Samedi 24 novembre, soit deux jours après le lancement du site, l’agriculteur a contacté le support du site pour, dans un premier temps, demander des explications. « J’attends leur retour. » Lundi 26 novembre au soir, l’agriculteur attendait toujours une réponse.

Ce n'est que mardi 27 novembre dans l'après-midi que le témoignage de Guillaume Joubert a été retiré du site. Mais mardi en début de soirée, l'agriculteur n'avait toujours pas été contacté. 

En attendant, l’agriculteur dresse le bilan de sa pratique du semis direct sous couvert et de l'absence de travail du sol. « J’ai divisé par trois la traction dans mes champs, et donc ma consommation de fuel. J’utilise deux fois moins d’engrais azoté et je n’utilise plus d’engrais de fond. Je n’ai plus de problème d’érosion, j’ai des lombrics dans mes champs, ça nourrit les oiseaux et ça alimente la biodiversité. Je stocke davantage de carbone. »

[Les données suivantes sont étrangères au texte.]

Example Issue_within_authority_witness :
  exists ca p root cert der kder caKey,
    fst bench_ca = Ok ca /\ fst bench_issued = Ok p /\
    @certificate_of Z bench_certs (RootCertificate ca) = Ok root /\ IsCA root = true /\
    @decodePEM Z bench_certs (keyPEM (ca_pair ca)) = Ok kder /\ @ParsePKCS8 Z bench_certs kder = Ok caKey /\
    @decodePEM Z bench_certs (certPEM p) = Ok der /\ @ParseCertificate Z bench_certs der = Ok cert /\
    @CheckSignature Z bench_certs (@public Z bench_certs caKey) der = true /\
    DNSNames cert = ["podvm"%string] /\ ExtUsage cert = [ExtKeyUsageServerAuth] /\ IsCA cert = false /\
    NotBefore root <= NotBefore cert /\ NotAfter cert <= NotAfter root.
Proof.
  pose proof bench_issued_ok as Hok. unfold bench_issued in *.
  destruct bench_ca as [[ca|e] w] eqn:E1; [|done]. unfold bench_ca in E1.
  destruct (@Issue Z bench_certs ca "podvm" w) as [[p|e] w2] eqn:E2; [|done].
  destruct (@Issue_within_authority Z bench_certs bench_certs_laws _ _ _ _ "podvm" _ _ _ E1
           ltac:(discriminate) E2) as (root & cert & der & kder & caKey & Hw).
  exists ca, p, root, cert, der, kder, caKey. by repeat (split; [done|]).
Defined.
(* ===== verification/Netops.v ===== *)
(** * Network namespaces, links, routes and neighbors

    Models src/cloud-api-adaptor/pkg/util/netops/netops.go, the implementation of
    the interfaces [Namespace] and [Link] over the netlink and netns libraries, which
    are the operations of [Netlink].  The state [thread] is the kernel with the
    number of times the goroutine is locked to its thread.  Addresses keep the
    abstraction of NetAddr, with their bytes ([NetBytes]). *)

From Stdlib Require Import ZArith Ascii String Lia.
From stdpp Require Import base gmap strings list.
From S2P Require Import Prelude NetAddr Vxlan.

Open Scope Z_scope.
Open Scope go_scope.

(** ** Addresses as bytes *)

(** net.IP: the bytes; nil is the empty list. *)
Notation IP := (list Z).

(** [AsSlice] and [AddrFromSlice] of net/netip. *)
Class NetBytes `{NetIP} := {
  AsSlice : Addr -> IP;
  AddrFromSlice : IP -> option Addr;
  IPv4Unspecified : Addr;
  AddrFromSlice_AsSlice : forall a, AddrFromSlice (AsSlice a) = Some a;
  AsSlice_bytes : forall a, Forall (fun b => 0 <= b < 256) (AsSlice a)
}.

Definition BitLen `{NetBytes} (a : Addr) : Z := 8 * Z.of_nat (length (AsSlice a)).

(** net.IPNet *)
Record IPNet := mkIPNet { net_IP : IP; net_Mask : list Z }.

(** [net.CIDRMask(ones, bits)] for a whole number of bytes: each byte has its share
    of the leading ones. *)
Definition mask_byte (ones : Z) : Z :=
  if ones <=? 0 then 0 else if 8 <=? ones then 255 else 255 - (2 ^ (8 - ones) - 1).

Fixpoint CIDRMask (ones : Z) (bytes : nat) : list Z :=
  match bytes with
  | O => []
  | S n => mask_byte ones :: CIDRMask (ones - 8) n
  end.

« Que veut-on de plus ? », réagit-il. L’État va me mettre dans une impasse. J’utilise le glyphosate seulement si je ne peux pas faire autrement. Mais si on me l’interdit, je tire un trait sur dix ans de pratiques et je devrais recommencer le travail du sol. Peut-être pourrais-je tenter de passer en bio. Mais si tout le monde s'y met, n'y a-t-il pas un risque de tirer les prix à la baisse alors que les aides à la conversion ne sont pas au rendez-vous ? »

Dès le lendemain de son lancement, de nombreux agriculteurs ont critiqué le site lancé par l'Elysée. Les syndicats agricoles ont, de leur côté, dénoncé l'absence de concertation de la profession.